I produce captions in my videos by pasting a copy of my audio script into a caption and using Sync Captions to split it up. At the end of the process, I have everything sort of in the right place, which is way better than trying to add captions one at a time, but I still spend 5X the duration of the video (or more) cleaning up errors where I clicked at the wrong time or clicked on the wrong word. I find it very difficult to click accurately during real time playback and it would be so much easier to do this with fewer mistakes if any or all of the following were possible
- The font in the captions field was larger, reducing the possibility of clicking on the wrong word. It would not have to be much larger. Even 1.5-2 times larger would be helpful and it would still be possible to see 15 or so lines of text in the captions field.
- There was some way to view the Captions panel (the one you click in during Sync Captions) centrally above the audio track, by undocking or repositioning or something.
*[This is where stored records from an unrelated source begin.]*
Lemma customer_identity_map_points_to_stored_rows_witness :
  cl_id_map (process_customers float_of_digit_string ns_bounds empty_database
               METRICS example_customers) !! "C1" = Some 1 /\
  exists c r,
    c ∈ customers (cl_db (process_customers float_of_digit_string ns_bounds
                            empty_database METRICS example_customers)) /\
    c_customer_id c = 1 /\ r ∈ example_customers /\
    r ∈ customers_reaching_insert example_customers /\
    cust_customer_id r = "C1" /\ cust_email r = Some (c_email c) /\
    isna (cust_first_name r) = false /\ isna (cust_last_name r) = false.
Proof.
  assert (Hk : cl_id_map (process_customers float_of_digit_string ns_bounds empty_database
                            METRICS example_customers) !! "C1" = Some 1)
    by (vm_compute; reflexivity).
  split; [exact Hk|].
  exact (customer_identity_map_points_to_stored_rows float_of_digit_string ns_bounds
           empty_database METRICS example_customers "C1" 1 Hk).
Defined.

Lemma customer_loader_second_run_stores_nothing_witness :
  customers_wf empty_database /\
  cl_db (process_customers float_of_digit_string ns_bounds
           (cl_db (process_customers float_of_digit_string ns_bounds empty_database
                     METRICS example_customers))
           METRICS example_customers)
  = cl_db (process_customers float_of_digit_string ns_bounds empty_database
             METRICS example_customers) /\
  cl_id_map (process_customers float_of_digit_string ns_bounds
               (cl_db (process_customers float_of_digit_string ns_bounds empty_database
                         METRICS example_customers))
               METRICS example_customers)
  = cl_id_map (process_customers float_of_digit_string ns_bounds empty_database
                 METRICS example_customers).
Proof.
  assert (Hwf : customers_wf empty_database) by (split; [constructor|reflexivity]).
  split; [exact Hwf|].
  destruct (customer_loader_second_run_stores_nothing float_of_digit_string ns_bounds
              empty_database METRICS METRICS example_customers Hwf) as (Hdb & Hmap & _).
  exact (conj Hdb Hmap).
Defined.

Lemma stored_products_are_cleaned_rows_witness :
  exists db' M' id_map new,
    process_products empty_database METRICS example_products = Finished (db', M', id_map) /\
    products db' = products empty_database ++ new /\
    Forall2 (product_stored_from id_map) (products_reaching_insert example_products) new.
Proof.
  set (run := process_products empty_database METRICS example_products).
  pose (db' := match run with Finished (db, _, _) => db | Raised _ => empty_database end).
  pose (M' := match run with Finished (_, M, _) => M | Raised M => M end).
  pose (id_map := match run with
                  | Finished (_, _, id_map) => id_map
                  | Raised _ => (∅ : gmap string Z)
                  end).
  assert (Hrun : run = Finished (db', M', id_map)) by (vm_compute; reflexivity).
  destruct (stored_products_are_cleaned_rows empty_database METRICS example_products
              db' M' id_map Hrun) as (new & Hnew & _ & Hrows).
  exists db', M', id_map, new. split; [exact Hrun|]. split; [exact Hnew|exact Hrows].
Defined.

Lemma py_title_forgets_letter_case_witness :
  ascii_only "electronics" = true /\ ascii_only "ELECTRONICS" = true /\
  lower "electronics" = lower "ELECTRONICS" /\
  py_title "electronics" = py_title "ELECTRONICS" /\
  py_title "ELECTRONICS" = "Electronics".
Proof.
  split; [reflexivity|]. split; [reflexivity|]. split; [reflexivity|].
  split; [|reflexivity].
  exact (proj2 (proj2 (py_title_forgets_letter_case "electronics" "ELECTRONICS"
                         eq_refl eq_refl)) eq_refl).
Defined.
Lemma adjustments_independent_of_horizontal_move_a_witness :
  gantry_corners square_gantry = [(0, 0); (10, 10)] /\
  match outcome (compute_adjust square_gantry no_offsets twisted_round),
        outcome (compute_adjust (with_horizontal_move_a square_gantry 0)
                   no_offsets twisted_round) with
  | inr (_, a_adjust), inr (_, a_adjust') => Forall2 Qeq a_adjust a_adjust'
  | inl e, inl e' => e = e'
  | _, _ => False
  end.
Proof.
  split; [reflexivity |].
  apply (adjustments_independent_of_horizontal_move_a square_gantry 0
           no_offsets (sample4 0 0 0 5.1) (sample4 0 10 0 5)
           (sample4 10 10 0 4.9) (sample4 10 0 0 5) (0, 0) (10, 10) []).
  reflexivity.
Defined.
(** * Undirected-graph analysis library: model and verification

    Shallow embedding of [lib/representations.py] and [lib/graph.py].
    Python integers are [Z]; a [dict] is a [gmap], a [set] is a [gset];
    the NumPy matrix of the dense representation is a list of rows.
    Exceptions are explicit results; code that mutates an object returns
    the object as it is left behind, also when it raises. *)

From stdpp Require Import gmap list sorting numbers.

Local Open Scope Z_scope.

(** ** Exceptions and results *)

Inductive exn : Type :=
  | ValueError
  | KeyError
  | IndexError.

Inductive outcome (A : Type) : Type :=
  | Return (a : A)
  | Raise (e : exn).
Arguments Return {A} a.
Arguments Raise {A} e.

Definition outcome_bind {A B : Type} (m : outcome A) (k : A → outcome B) : outcome B :=
  match m with
  | Return a => k a
  | Raise e => Raise e
  end.

Notation "'do' x <- m ; k" := (outcome_bind m (λ x, k))
  (at level 10, x pattern, m at level 100, k at level 200,
   format "'[v' 'do'  x  <-  m ; '/' k ']'").

(** ** Python built-ins used by the library *)

(** [range(1, n + 1)] *)
Definition range1 (n : Z) : list Z := seqZ 1 n.

(** [d[k]] on a dictionary: [KeyError] when the key is absent. *)
Definition getitem {V : Type} (d : gmap Z V) (k : Z) : outcome V :=
  match d !! k with
  | Some x => Return x
  | None => Raise KeyError
  end.

(** [sorted(l, key=key, reverse=reverse)]: a stable sort, also when reversed
    (elements with equal keys keep their original order). *)
Fixpoint sorted_insert {A : Type} (before : A → A → bool) (x : A) (l : list A) : list A :=
  match l with
  | [] => [x]
  | y :: l' => if before x y then x :: y :: l' else y :: sorted_insert before x l'
  end.

Definition sorted {A : Type} (key : A → Z) (reverse : bool) (l : list A) : list A :=
  foldr (sorted_insert (λ x y, if reverse then key y <=? key x else key x <=? key y)) [] l.

(** [max(l)]: [ValueError] on an empty sequence. *)
Definition py_max (l : list Z) : outcome Z :=
  match l with
  | [] => Raise ValueError
  | x :: l' => Return (foldl Z.max x l')
  end.

(** [l.pop()]: the last element of a list and the list without it. *)
Definition list_pop {A : Type} (l : list A) : option (list A * A) :=
  match reverse l with
  | [] => None
  | x :: r => Some (reverse r, x)
  end.

(** [min(l)]: [ValueError] on an empty sequence. *)
Definition py_min (l : list Z) : outcome Z :=
  match l with
  | [] => Raise ValueError
  | x :: l' => Return (foldl Z.min x l')
  end.

(** [l[i]] on a list: indices in [-len, -1] count from the end, anything
    else outside [0, len) is an [IndexError]. *)
Definition list_getitem {A : Type} (l : list A) (i : Z) : outcome A :=
  let i' := if decide (i < 0) then i + Z.of_nat (length l) else i in
  if decide (i' < 0) then Raise IndexError
  else
    match l !! Z.to_nat i' with
    | Some x => Return x
    | None => Raise IndexError
    end.

(** The floating-point numbers [get_degree_metrics] computes.  Their
    arithmetic is a parameter of the model: the quotient [a / b] of two
    integers with [b] not 0, and [np.mean] of a list of integers that is
    not empty. *)
Class FloatArithmetic : Type := {
  float : Type;
  truediv : Z → Z → float;
  np_mean : list Z → float
}.

(** A Python number that is an [int] or a [float]. *)
Inductive number `{FloatArithmetic} : Type :=
  | Int (z : Z)
  | Float (x : float).

(** Iterating over a Python [set] enumerates its elements once each, in an
    order the language leaves open.  The order is a parameter of the model. *)
Class SetIteration : Type := {
  set_to_list : gset Z → list Z;
  set_to_list_perm : ∀ X : gset Z, set_to_list X ≡ₚ elements X
}.

(** One admissible iteration order, used to run the model on examples. *)
Definition elements_iteration : SetIteration :=
  {| set_to_list := elements; set_to_list_perm := λ X, reflexivity (elements X) |}.

(** ** representations.py *)

Class GraphRepresentation (R : Type) : Type := {
  rep_init : Z → outcome R;
  rep_add_edge : Z → Z → R → outcome unit * R;
  rep_get_neighbors : R → Z → outcome (list Z);
  rep_edge_count : R → Z
}.

Module AdjacencyList.

Record t : Type := mk {
  _adj : gmap Z (gset Z);
  _edge_count : Z
}.

Definition init (num_vertices : Z) : outcome t :=
  Return {| _adj := list_to_map ((λ i, (i, ∅)) <$> range1 num_vertices);
            _edge_count := 0 |}.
The waveform in the audio is an excellent visual cue for when to click to create the next split, but it is hard to simultaneously watch both the tiny words way up near the left hand corner and the playhead scrolling across the waveform way down near the bottom right corner.
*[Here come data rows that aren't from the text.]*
(** [BaseController.patch] *)
Definition patch (self : BaseController) (path : string)
    (allowed_codes : option (gset Z)) (path_params query_params : params)
    (json : option val) : M Api.dicts HttpResponse :=
  let allowed_codes := default DEFAULT_ALLOWED_CODES allowed_codes in
  let* response :=
    call_keywords "patch" Requests.patch_parameters
      [ "base_uri"; "path"; "api_key"; "path_params"; "query_params"; "json" ]
      (Requests.patch get_user_agent append_path build_qualified_uri HttpRetry
         request (api_requestor (_config self)) (api_base_uri (_config self))
         path Api.DEFAULT (api_key (_config self)) path_params query_params
         json None None None) in
  if decide (status_code response ∉ allowed_codes)
  then raise_from (Requests.build_exc (api_requestor (_config self)) response)
  else ret response.

(** [BaseController.delete] *)
Definition delete (self : BaseController) (path : string)
    (allowed_codes : option (gset Z)) (path_params query_params : params)
    : M Api.dicts HttpResponse :=
  let allowed_codes := default DEFAULT_ALLOWED_DELETE_CODES allowed_codes in
  let* response :=
    call_keywords "delete" Requests.delete_parameters
      [ "base_uri"; "path"; "api_key"; "path_params"; "query_params" ]
      (Requests.delete get_user_agent append_path build_qualified_uri
         HttpRetry request (api_requestor (_config self))
         (api_base_uri (_config self)) path Api.DEFAULT
         (api_key (_config self)) path_params query_params None None None) in
  if decide (status_code response ∉ allowed_codes)
  then raise_from (Requests.build_exc (api_requestor (_config self)) response)
  else ret response.

(** [BaseController._retrieve_json_or_raise]. The state is the response
    object the argument refers to, paired with the store of resource
    objects. *)
Definition _retrieve_json_or_raise (self : BaseController)
    : M (HttpResponse * heap) val :=
  let* json := on_fst (Http.json json_loads) in
  if is_None json then
    let* response := on_fst get_state in
    raise_from (Requests.build_exc (api self) response)
  else ret json.

(** [BaseController.build_response] *)
Definition build_response (self : BaseController) (resource : Resource)
    : M (HttpResponse * heap) loc :=
  let* json := _retrieve_json_or_raise self in
  on_snd (build_obj resource json (Some (ref self))).

End Dispatcher.

Arguments get {ApiFilter ApiOrdering} get_user_agent append_path
  build_qualified_uri HttpRetry request self path allowed_codes path_params
  query_params filter order_by.

(** *** Vocabulary of the statements *)

(** A value that is neither a resource object nor a list: [_recursive_dict]
    passes it through. *)
Definition plain (v : val) : Prop :=
  match v with
  | VObj _ | VList _ => False
  | _ => True
  end.

(** The first declared field, in the order of the iteration, that has no
    entry in [attrs]. *)
Definition first_missing (attrs : gmap string val) (fields : list string)
    : option string :=
  snd <$> list_find (λ f, attrs !! f = None) fields.

End Endpoint.

(** ** [HttpResponse.__str__] *)

Module Repr.

Import Http.

(** [str(x)] for an [Optional[str]] *)
Definition str_of_text (t : option string) : string :=
  match t with
  | None => "None"
  | Some s => s
  end.

(** The local [concat_text] of [__str__]: the first fifty characters and
    an ellipsis for a longer text, [str(self.text)] otherwise. *)
Definition concat_text (self : HttpResponse) : string :=
  if truthy (text self) && bool_decide (50 < len (default "" (text self)))%nat
  then slice_to 50 (default "" (text self)) +:+ "..."
  else str_of_text (text self).

(** [HttpResponse.__str__]; [pretty] is the decimal notation of [str(int)]. *)
Definition HttpResponse__str__ (self : HttpResponse) : string :=
  "HttpResponse(status_code=" +:+ pretty (status_code self)
  +:+ ", reason='" +:+ reason self
  +:+ "', text='" +:+ concat_text self +:+ "')".

End Repr.

(** ** [caplena/endpoints/base_endpoint.py]: field reads, identified
       resources and pages *)

Module Resources.

Import Http Endpoint.

Section Lookup.

(** [object.__getattribute__], the attribute lookup of the interpreter. *)
Variable object__getattribute__ : loc → string → M heap val.

(** [BaseObject.__getattr__] *)
Definition __getattr__ (self : loc) (name : string) : M heap val :=
  let* o := deref self in
  if decide (name ∈ __fields__ (cls o)) then attrs_getitem self name
  else object__getattribute__ self name.

(** [self._id] as an expression: the instance dictionary, then
    [__getattr__]. *)
Definition getattr__id (self : loc) : M heap val :=
  let* o := deref self in
  match __dict__ o !! "_id" with
  | Some v => ret v
  | None => __getattr__ self "_id"
  end.

(** [BaseResource.__init__], after the allocation of the instance; [attrs]
    are the keyword arguments other than [id]. *)
Definition BaseResource__init__ (cls : Schema) (id : string)
    (attrs : gmap string val) : M heap loc :=
  let* self := BaseObject__init__ cls attrs in
  __setattr__ self "_id" (VStr id) ;;
  ret self.

(** The property [BaseResource.id] *)
Definition id (self : loc) : M heap val := getattr__id self.

(** [BaseResource.dict], for a resource whose fields hold no identified
    resources ([super().dict()] is [BaseObject.dict]). *)
Definition BaseResource_dict (depth : nat) (self : loc)
    : M heap (gmap string val) :=
  let* resource := dict depth self in
  let* id := getattr__id self in
  ret (<["id" := id]> resource).

End Lookup.

(** [v[key]] for a string [key] *)
Definition getitem (v : val) (key : string) : outcome val :=
  match v with
  | VDict entries =>
      match entries !! key with
      | Some x => Ok x
      | None => Raise (KeyError key)
      end
  | VList _ => Raise (TypeError "list indices must be integers or slices, not str")
  | VStr _ => Raise (TypeError "string indices must be integers")
  | VNone => Raise (TypeError "'NoneType' object is not subscriptable")
  | VBool _ => Raise (TypeError "'bool' object is not subscriptable")
  | VInt _ => Raise (TypeError "'int' object is not subscriptable")
  | VObj _ | VController _ => Raise (TypeError "object is not subscriptable")
  end.

Fixpoint characters (s : string) : list val :=
  match s with
  | EmptyString => []
  | String c s' => VStr (String c EmptyString) :: characters s'
  end.

(** [for x in v]: the elements of a list, the characters of a string, the
    keys of a dictionary (in the order of the map; a Python dictionary
    keeps the order of insertion, which the map does not). *)
Definition iterate (v : val) : outcome (list val) :=
  match v with
  | VList items => Ok items
  | VStr s => Ok (characters s)
  | VDict entries => Ok (VStr <$> (map_to_list entries).*1)
  | VNone => Raise (TypeError "'NoneType' object is not iterable")
  | VBool _ => Raise (TypeError "'bool' object is not iterable")
  | VInt _ => Raise (TypeError "'int' object is not iterable")
  | VObj _ | VController _ => Raise (TypeError "object is not iterable")
  end.

(** [[f(x) for x in xs]] *)
Fixpoint map_each {S A B} (f : A → M S B) (xs : list A) : M S (list B) :=
  match xs with
  | [] => ret []
  | x :: xs' =>
      let* y := f x in
      let* ys := map_each f xs' in
      ret (y :: ys)
  end.

(** A computation on a response that the caller drops afterwards. *)
Definition with_response {A} (response : HttpResponse)
    (m : M (HttpResponse * heap) A) : M heap A :=
  λ σ, let (result, state) := m (response, σ) in (result, state.2).

(** The objects of a page: one per row, in the order of the rows, new in
    the store, each with the declared entries of its row and this
    dispatcher as controller. *)
Definition materialized (cls : Schema) (controller : loc)
    (σ σ' : gmap loc BaseObject) (results : list loc)
    (rows : list (gmap string val)) : Prop :=
  NoDup results
  ∧ Forall (λ l, σ !! l = None) results
  ∧ Forall2 (λ l row,
       ∃ o, σ' !! l = Some o ∧ Endpoint.cls o = cls
            ∧ _controller o = Some controller
            ∧ _unpersisted_attributes o = ∅
            ∧ ∀ k, _attrs o !! k
                   = if decide (k ∈ __fields__ cls) then row !! k else None)
     results rows
  ∧ (∀ l, is_Some (σ !! l) → σ' !! l = σ !! l).

Section Pages.

Variable json_loads : string → outcome val.

(** The closure [results_fetcher] of [BaseController.build_iterator], which
    hands it to [Iterator] ([caplena/iterator.py], not part of the
    sources). *)
Definition results_fetcher (self : BaseController)
    (fetcher : Z → outcome HttpResponse) (resource : Resource) (page : Z)
    : M heap (list loc * bool * val) :=
  let* response := lift (fetcher page) in
  let* json := with_response response (_retrieve_json_or_raise json_loads self) in
  let* entries := lift (getitem json "results") in
  let* items := lift (iterate entries) in
  let* results :=
    map_each (λ res, build_obj resource res (Some (ref self))) items in
  let* next_url := lift (getitem json "next_url") in
  let* count := lift (getitem json "count") in
  ret (results, negb (is_None next_url), count).

End Pages.

End Resources.

(** ** Client code on resource objects *)

Module Session.

Import Endpoint.

(** One statement of client code on resource objects. *)
Inductive stmt : Type :=
  | Construct (cls : Schema) (attrs : gmap string val)
      (** [cls( **attrs )] *)
  | Write (self : loc) (name : string) (value : val)
      (** [self.name = value] *)
  | Delete (self : loc) (name : string)
      (** [del self.name] *)
  | Attach (self : loc) (value : option loc)
      (** [self.controller = value] *)
  | Refresh (self : loc) (attrs : gmap string val)
      (** [self.refresh_from(attrs=attrs)] *).

Definition exec (s : stmt) : M heap unit :=
  match s with
  | Construct cls attrs => BaseObject__init__ cls attrs ;; ret tt
  | Write self name value => __setattr__ self name value
  | Delete self name => __delattr__ self name
  | Attach self value => setattr_controller self value
  | Refresh self attrs => refresh_from self attrs
  end.

(** The store after a script, each statement run in turn, an exception
    being caught by the client and the script going on. *)
Fixpoint after (script : list stmt) (σ : heap) : heap :=
  match script with
  | [] => σ
  | s :: rest => after rest (exec s σ).2
  end.

(** The statements the embedding answers for, in the store they run in: a
    class that declares none of the attributes the methods assign; an input
    with an entry for every declared field; an object that is there; a write
    to a declared field or under an [ordinary] name. *)
Definition covered (σ : heap) (s : stmt) : Prop :=
  match s with
  | Construct cls attrs => private_free cls ∧ __fields__ cls ⊆ dom attrs
  | Write self name _ =>
      match σ !! self with
      | Some o => name ∈ __fields__ (cls o) ∨ ordinary name
      | None => False
      end
  | Delete self _ => is_Some (σ !! self)
  | Attach self _ => is_Some (σ !! self)
  | Refresh self attrs =>
      match σ !! self with
      | Some o => __fields__ (cls o) ⊆ dom attrs
      | None => False
      end
  end.

Global Instance covered_dec σ s : Decision (covered σ s).
Proof.
  destruct s as [cls attrs|self name value|self name|self value|self attrs];
    cbn; try apply _; destruct (σ !! self); apply _.
Defined.

(** A script all of whose statements are covered where they run. *)
Fixpoint all_covered (script : list stmt) (σ : heap) : Prop :=
  match script with
  | [] => True
  | s :: rest => covered σ s ∧ all_covered rest (exec s σ).2
  end.

Global Instance all_covered_dec script σ : Decision (all_covered script σ).
Proof.
  revert σ. induction script as [|s script IH]; intros σ; cbn; apply _.
Defined.

(** The invariant of an object: the dirty set names mutable declared fields
    only, and the field dictionary has declared fields only. *)
Definition consistent (o : BaseObject) : Prop :=
  _unpersisted_attributes o ⊆ __fields__ (cls o) ∩ __mutable__ (cls o)
  ∧ dom (_attrs o) ⊆ __fields__ (cls o).

(** [self.n1 = v1; self.n2 = v2; ...] *)
Definition write_all (self : loc) (writes : list (string * val)) : M heap unit :=
  for_each writes (λ w, __setattr__ self w.1 w.2).

(** The value a field holds after a list of writes: the last one written
    under its name, or the one it had. *)
Definition last_written (name : string) (writes : list (string * val))
    (before : option val) : option val :=
  foldl (λ held w, if decide (w.1 = name) then Some w.2 else held)
    before writes.

End Session.

(** * Properties *)

(** Unfolding of the monad. *)
Ltac run :=
  unfold bind, ret, raise, get_state, put_state, modify, lift, on_fst, on_snd;
  cbn.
- The playback speed during editing could be made slower. It would make it easier to click on the right word at the right time because there would be more time to mentally associate the peaks in the waveform with the words in the Captions panel.
- There was an option for the tracks to scroll across the timeline with the playhead in the center, or towards the right side of the screen. Like the previous bullet, it would be easier to identify which peaks in the waveform went with which words in the Captions panel.